Tag Archives: food

Sean’s Narrative

A Memory of Last May

Are you out-standing in your field?

I am. I stand here in the midst of lush green foliage, the juice of a ripe red tomato dripping from my face, gazing at the towering peak of Mt. Shasta. This five percent south facing slope has once again produced sweet juicy fruits of our labor.

These nourishing foods did not come about easily…farming is damn hard work and takes a mind not prone to losing sight of a dream or vision of what can be. Thinking back to the way this season started, I stand out in my field and am amazed.

Following weeks of warm weather, with the fields tilled and neatly ordered into patches of twelve seventy foot rows each, the soil invited us to bring the seedlings out to plant. We set our date for May 19th. Friends came up to help plant, eat, and camp, and at the end of the weekend, we had the whole farm planted. We were on top of the world! This was the earliest we would ever have all crops in the ground. All our energies could now be focused on tending the crops…hoeing, watering, feeding, protecting. Our confidence was up and we felt we would have the first tomatoes this season.

Protecting

I can’t say enough about that…protect from what? you might ask.

I’m convinced that farming is all about protecting those plants which we choose to allow life and eliminating those that get in the way. Why do we choose one plant over another? Because that plant allows us life. So, we do what we can to organically protect our potential food source from weeds, bugs, critters, and weather, for the most part.

Weather

I began each morning with a stroll along the pathways, checking the tender leaves of the melons, squash, and cucumbers, the bright green miniature elongated blades of the corn, the fragile, delicate nature of these beginnings of life being raised to sustain the life of our family and community.

Then came that sudden freeze…passed through the area for just four hours one night and cut short the life of over fifty percent of our crop. Blackened tops of the tomato plants were laid over, apparently dead. Crops spottily dotted the landscape, some black and shriveled, survivors standing green and clinging to life, reaching for the sun.

It was only a brief drop below freezing…they could still have life in them…

This thought entered my consciousness and began to dominate in my mind. I rolled over and hit the light on the clock…five am…I figured I’d get an early start to the day and walk out the door as the sun began to shed its light and warmth back over our small part of the earth. I slowly walked towards the tomatoes, the field that was entirely laid over. Could they really be dead? I knelt down and dug my fingers into the loose soil at the base of a tomato and poked my finger at the stem beneath the soil.
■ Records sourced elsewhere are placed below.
(* ===== verification/Prelude.v ===== *)
(** * A verification of the EliteWork escrow platform

    The program is the off-chain half of an agricultural escrow platform: a
    Soroban contract holds the funds ([contracts/amana_escrow]), the TypeScript
    backend ([backend/src]) computes amounts, mirrors the trades and disputes of
    the contract in a database, authenticates wallets and runs the
    administrative and payout workflows, and a web client ([frontend/src]) and a
    telephone ([mobile/src]) show them. This library models the core logic of the
    three as executable functions and proves what makes it correct. Paths below are
    relative to [src/backend/src] unless they begin with [frontend] or [mobile].

    ** How the parts interact

    A wallet signs a challenge and gets a token ([services/auth.service.ts]);
    every request passes the gates built on it ([middleware/admin.middleware.ts],
    rate limits, idempotency keys). Trades are created, listed and disputed
    ([services/trade.service.ts]); the contract emits events, which
    [services/eventListener.service.ts] polls through a circuit breaker, decodes
    ([lib/eventDecoder.ts]) and applies once each to the trade and dispute tables
    ([services/eventHandlers.ts]). Amounts are converted, rounded and split by
    [lib/money.ts], [lib/feeComputation.ts] and [lib/lossAllocation.ts], which
    must agree with the contract. Mediators vote, deadlines are extended, disputes
    move through their statuses, payouts are guarded against double submission,
    and administrators lock, terminate, claw back and reconcile payment streams.
    Scheduled jobs expire trades, scan the outbox, reconcile balances and beat.
    Every admin action is written to a hash chain. The client keeps optimistic
    copies of trades, an offline cache, feature flags and a wallet connection,
    and shows the errors the backend raises.

    ** Files

    Foundations.
    - [Prelude]: the error monad, tactics ([zb], [case_ifs], [inv_ok]), sums,
      stable sorting ([Array.prototype.sort]) and JavaScript numbers.
    - [JsString], [JsValue]: string operations, BigInt parsing and printing;
      values of unknown shape with [String(v)] and [Number(v)], the latter with
      rounding to doubles. [JsText]: capitals and URI components with their
      round trip. [Double]: arithmetic on doubles, rounded. [Regex]: regular
      expressions by backtracking. [Json], [JsonText]: [JSON.parse], base64url, and
      [JSON.stringify] with their round trip. [Dates]: [toISOString].
    - [Prisma]: a database table as a class of operations with laws ([Table],
      [TableLaws]); every service is proved against the laws, and a finite map
      satisfies them. [Effects]: round trips to Redis that can be slow, fail and
      be interfered with, over a key-value interface ([Kv], [KvLaws]).
    - [Errors]: [errors/errorCodes.ts]. [Pagination]: [lib/cursorPagination.ts].

    Access.
    - [Auth]: [services/auth.service.ts]. [AdminGate]:
      [middleware/admin.middleware.ts] with [services/adminSession.service.ts],
      [lib/jwtClaims.ts] and [lib/accessControl.ts]. [DeviceContext]:
      [lib/deviceContext.ts].
    - [Users]: [services/user.service.ts] with its controller and schema.
    - [AuthHelper], [Middleware]: [lib/authHelper.ts] with the bearer middleware;
      the admin feature gate, CSRF, API versions, trace ids, timeouts, cooperative
      access ([lib/cooperativeAccess.ts]) and CORS.
    - [RequestInput]: [middleware/validateRequest.ts] and
      [middleware/sanitize.middleware.ts]. [AppRoutes]: the order of routers and
      guards in [app.ts].
    - [Idempotency], [RateLimits]: [middleware/idempotency.ts],
      [middleware/adminQuota.middleware.ts], [lib/rateLimit.ts].

    Money and decisions.
    - [Money], [FeeComputation], [LossAllocation]: [lib/money.ts] with
      [schemas/money.schemas.ts], [lib/feeComputation.ts],
      [lib/lossAllocation.ts]. The [Contract] modules of [FeeComputation] and
      [MediatorQuorum] translate the arithmetic of the contract's [lib.rs] they
      are compared with, [DeadlineContract] its deadline extensions.
    - [MediatorQuorum], [DeadlineExtension], [Disputes], [PayoutIntent]: the
      services of these names, [Disputes] with [services/disputeTransitions.ts].

    Trades and events.
    - [Trades], [TradeLifecycle]: [services/trade.service.ts] with the watchlist;
      [services/tradeExpiry.service.ts] and the admin batch route.
    - [ContractTx], [TradeController]: the transaction builders of
      [services/contract.service.ts], and the handlers of
      [controllers/trade.controller.ts] composed of them and of [Trades].
    - [FeeEstimator], [Orphans], [Reputation], [Savings]: the services of these names,
      with [routes/admin.orphan.routes.ts] and [routes/goals.routes.ts].
    - [Categories], [Quotes], [Treasury]: [services/disputeCategory.service.ts],
      [services/quoteCache.service.ts] with [services/pathPayment.service.ts], and
      [services/treasury.service.ts], with their controllers, routes and schemas.
    - [CircuitBreaker], [SimpleBreaker], [Retry]: [lib/circuitBreaker.ts],
      [lib/circuit-breaker.ts], [lib/retry.ts].
    - [EventHandlers], [EventDecoder], [EventListener]:
      [services/eventHandlers.ts] with [types/events.ts], [lib/eventDecoder.ts]
      with the generated topic table, [services/eventListener.service.ts].
    - [Outbox]: [lib/outbox/] with its worker and replay route.
    - [Streams], [StreamClawback], [AdminStreams]: the stream services, the clawback
      lock, and the admin routes over both with the listing, the state cache
      ([services/streamCache.service.ts]) and the failure monitor.
    - [EscrowRelease]: release schedules and milestone releases
      ([routes/escrow.schedule.routes.ts], [routes/escrow.release.routes.ts]).

    Documents of a trade.
    - [Encryption]: [services/encryption.service.ts], the notes of a trade and the
      rotation of its keys. [Manifest], [Evidence]: [services/manifest.service.ts],
      [services/evidence.service.ts] and [services/trade.evidence.service.ts] with
      their routes and the IPFS gateways.

    Operations.
    - [DbClient], [AuditChain], [AuditTrail]: the client hooks of [lib/db.ts], the
      hash chain of admin actions with [services/adminAudit.service.ts], and the
      signed trade histories of [services/auditTrail.service.ts].
    - [Alerts], [JobHeartbeat], [Reconciliation]: [services/alert.service.ts],
      [services/jobHeartbeat.service.ts] and [services/dailyReconciliation.service.ts].
    - [Health], [Shutdown]: [services/health.service.ts] with its routes, and
      [lib/shutdown.ts] as [index.ts] uses it.
    - [Redaction]: [lib/logRedaction.ts], the log sample and its scanner
      ([lib/piiLeakScanner.ts], [jobs/workers/piiLogScanner.worker.ts]).
    - [Webhooks]: signed callbacks ([middleware/webhookSignature.middleware.ts] and
      the inbound route), subscriptions and their deliveries.
    - [FeatureFlags]: [services/feature-flags.service.ts], its routes and
      [frontend/src/lib/featureFlags.ts].
    - [ErrorMapping]: the error converters and middleware, and what
      [frontend/src/lib/errorHandler.ts] makes of their answers.

    The web client ([frontend/src]).
    - [Optimistic], [DisputeStore]: [stores/tradeStore.ts], [stores/disputeStore.ts]
      and [lib/actionDedup.ts].
    - [OfflineCache]: [lib/offlineCache.ts] and [hooks/useCachedTrades.ts].
    - [TradeDeadline], [BulkImport]: [lib/tradeDeadline.ts], [lib/bulkImport.ts].
    - [Wallet]: [lib/wallet/state-machine.ts] and [hooks/useFreighterIdentity.ts].
    - [Assets]: [lib/stellar/assets.ts] and [hooks/useCurrencyInput.ts].

    The telephone ([mobile/src]).
    - [DeepLinks]: [constants/links.ts] and [hooks/useDeepLink.ts].
    - [MobileErrors]: [api/adminErrorMap.ts], [api/errors.ts] and
      [api/errorInterceptor.ts]. [MobileTrades]: [stores/tradeStore.ts] and the taps of
      a status change.

    ** How code becomes definitions

    A pure function is a function. A function that throws returns [result E A]:
    the first error wins. A [bigint] is a [Z]; a contract integer is a [Z] with
    its i128 or u32 bound written out; a [number] that a guard may reject is a
    [jsnum]. A service method takes the tables it touches and returns the tables
    it leaves behind, also when it throws outside a transaction. What other
    requests commit between a read and a write is an argument ([between],
    [other]), as are clocks, random draws, signers, the RPC and hashing. Where
    requests overlap, each is cut at its awaits and a run is a list of steps.
    Logs are kept where they are audit records or notifications.

    ** What the theorems show

    - Access: a token is accepted only if the JWT library verified it then, also
      when Redis fails; bulk revocation is final; of requests one after the other
      a token is refreshed once and guesses are bounded (overlapping ones can do
      more, as proved); the admin gate admits exactly the admitted sessions; a
      key runs its handler successfully at most once; quotas bound every period. A bearer token
      is accepted exactly as the token service says, every other case has its
      status; sanitised texts carry no markup and still show the input.
    - Webhooks: the guard admits exactly the authentic requests, a captured
      signature is good for nothing else, deliveries are retried a bounded number of
      times (the documentation has none) and reach every subscriber, only owners
      delete.
    - Money: every rounding policy is exact with its residual, accrued dust is
      never lost, decimals round-trip; fee breakdowns conserve the escrowed
      amount, stay within it and agree with the contract; loss shares are those of
      the largest-remainder method.
    - Voting, deadlines, disputes: the backend's tally leader is the contract's
      plurality; its evaluation of a deadline extension is the contract's, assertion by
      assertion, in every state the contract reaches; resolutions follow their rules;
      transitions are forward only and of two racing ones exactly one wins.
    - Payouts: until its intent is marked failed no key is authorised twice and none
      gets two transactions, nor, unless clients name their own keys, does a payout; what
      happens to failed keys, against the documentation, is in
      [PayoutIntent.failed_key_not_retryable]. Schedules are replaced as a whole,
      milestones released exactly when they are due and their key is free.
    - Documents: rotation moves every text the service wrote to the new key, manifests are read back by role
      and age, evidence is listed and streamed from the gateways in order.
    - Trades: a trade is created exactly for a valid caller and row, a bulk request
      is its rows sent one by one, transactions are built only for those they are meant
      for, bumped fees stay below their cap, orphans are recorded once, quotes are served for their own request and no longer
      than they live, categories keep distinct names and disputes find them by those;
      a user is found or created once under any race; disputes are opened under exactly their conditions, batches move
      trades along allowed transitions by the version they read, expiry sweeps reach
      every overdue trade in turn, following cursors visits everything once.
    - Events: no event is committed twice or, with the handlers of the code base,
      silently dropped; redelivery
      changes nothing, trades only move forward along their lifecycle end to
      end, retries are bounded. [EventListener] is proved against an interface
      ([SafeHandler]) that [EventHandlers] discharges, and its last theorems are
      stated for that handler.
    - Resilience: breakers are well formed under every interleaving, refuse
      exactly during the cool-down, and the two implementations admit the same
      calls when configured alike; the retry loop terminates and its delays are
      bounded.
    - Streams: termination is final and recorded once when requests do not
      overlap; reconciliation decides consistency; the awaited clawback lock is
      exclusive; the pages of the listing show every stream once, the cache serves
      only what was read after the last invalidation, and failure alerts are bounded.
    - Audit: what is written verifies, tampering is evident up to a collision of
      the digest, the signed text determines the history, and histories are
      redacted by caller and age.
    - Operations: a pod is ready or healthy exactly when its dependencies answer in
      time, a shutdown ends and stops a prefix of its steps, logged records are
      redacted to a depth and what the scanner then finds is characterised.
    - Client: what is shown reads back as the same amount (in locales without points
      between digits), links lead back to their
      screen and never past the sign-in, every failure has a view; optimistic lists refine the confirmed ones, the cache reads back
      what it wrote within its quota, at most one flag request is under way, only
      the latest wallet operation is shown, imports round-trip, and a backend
      error keeps its status, message and code.

    Theorems that describe a divergence between the code and its documentation
    or purpose say so in their comment (for example
    [EventDecoder.single_topic_loses_trade],
    [EventHandlers.unmoved_statuses], [PayoutIntent.failed_key_not_retryable],
    [StreamClawback.acquire_not_exclusive]).

    ** Fuel and bounds

    The loop of [retryAsync] runs with fuel [maxRetries + 1], and
    [Retry.retryAsync_total] shows it always settles within it. [JSON_parse] runs
    with fuel twice the length of the text and one more, enough because every
    step consumes a character or descends once between two; the round trip of
    [JsonText] proves it for every text the code writes. [Pagination.walk] has
    fuel one more than the number of rows, which [Pagination.walk_complete] shows
    to be enough. The eviction loop of the offline cache is bounded by a hundred
    attempts in the code itself. Strings are Latin-1; ledger numbers, times and
    delays are below 2^53 where a double would round.

    ** What is not modelled, and what comes next

    Not modelled: the React and React Native components (layout and event wiring
    around the modelled hooks and stores), the clients of Horizon, IPFS, Redis and
    the queues and the metrics registry (calls of third-party libraries, which are
    parameters here), Express routing and HTTP parsing apart from the order of
    [app.ts], generated types, tests and scripts. Of the services, trade templates,
    analytics, receipts, privacy requests and notifications are not modelled, nor are
    the remaining stores of the two clients; they would come next. *)

From stdpp Require Export base tactics option list numbers strings gmap sorting.
From Stdlib Require Export ZArith Lia Ascii String.
From stdpp Require Export strings list.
It felt strong, unlike the withered blackened tops above ground.

They could still have life in them…treat them as though they are alive…

Although no change was apparent after a week or so of watering and weeding the tomato field, I refused to give up.

Finally after about ten days, I looked closely again at the stem beneath the surface, scratching around at the base of the frozen plant. A tiny spot of green began to show itself near the base of the plant, throwing up a lateral branch! This could take over as the main stem!

Short wire hoops placed over the tops of these delicate plants helped support the emerging branch and keep it from snapping from its own weight. Time, attention, plenty of weeding, water, and manure tea nurtured these near-dead tomato seedlings into full lush productive tomato plants.

So, here I stand, out in my field, tomato juice running down my chin, smiling at the face of Mt. Shasta in the late afternoon glow of September.

Are you out-standing in your field?

I am.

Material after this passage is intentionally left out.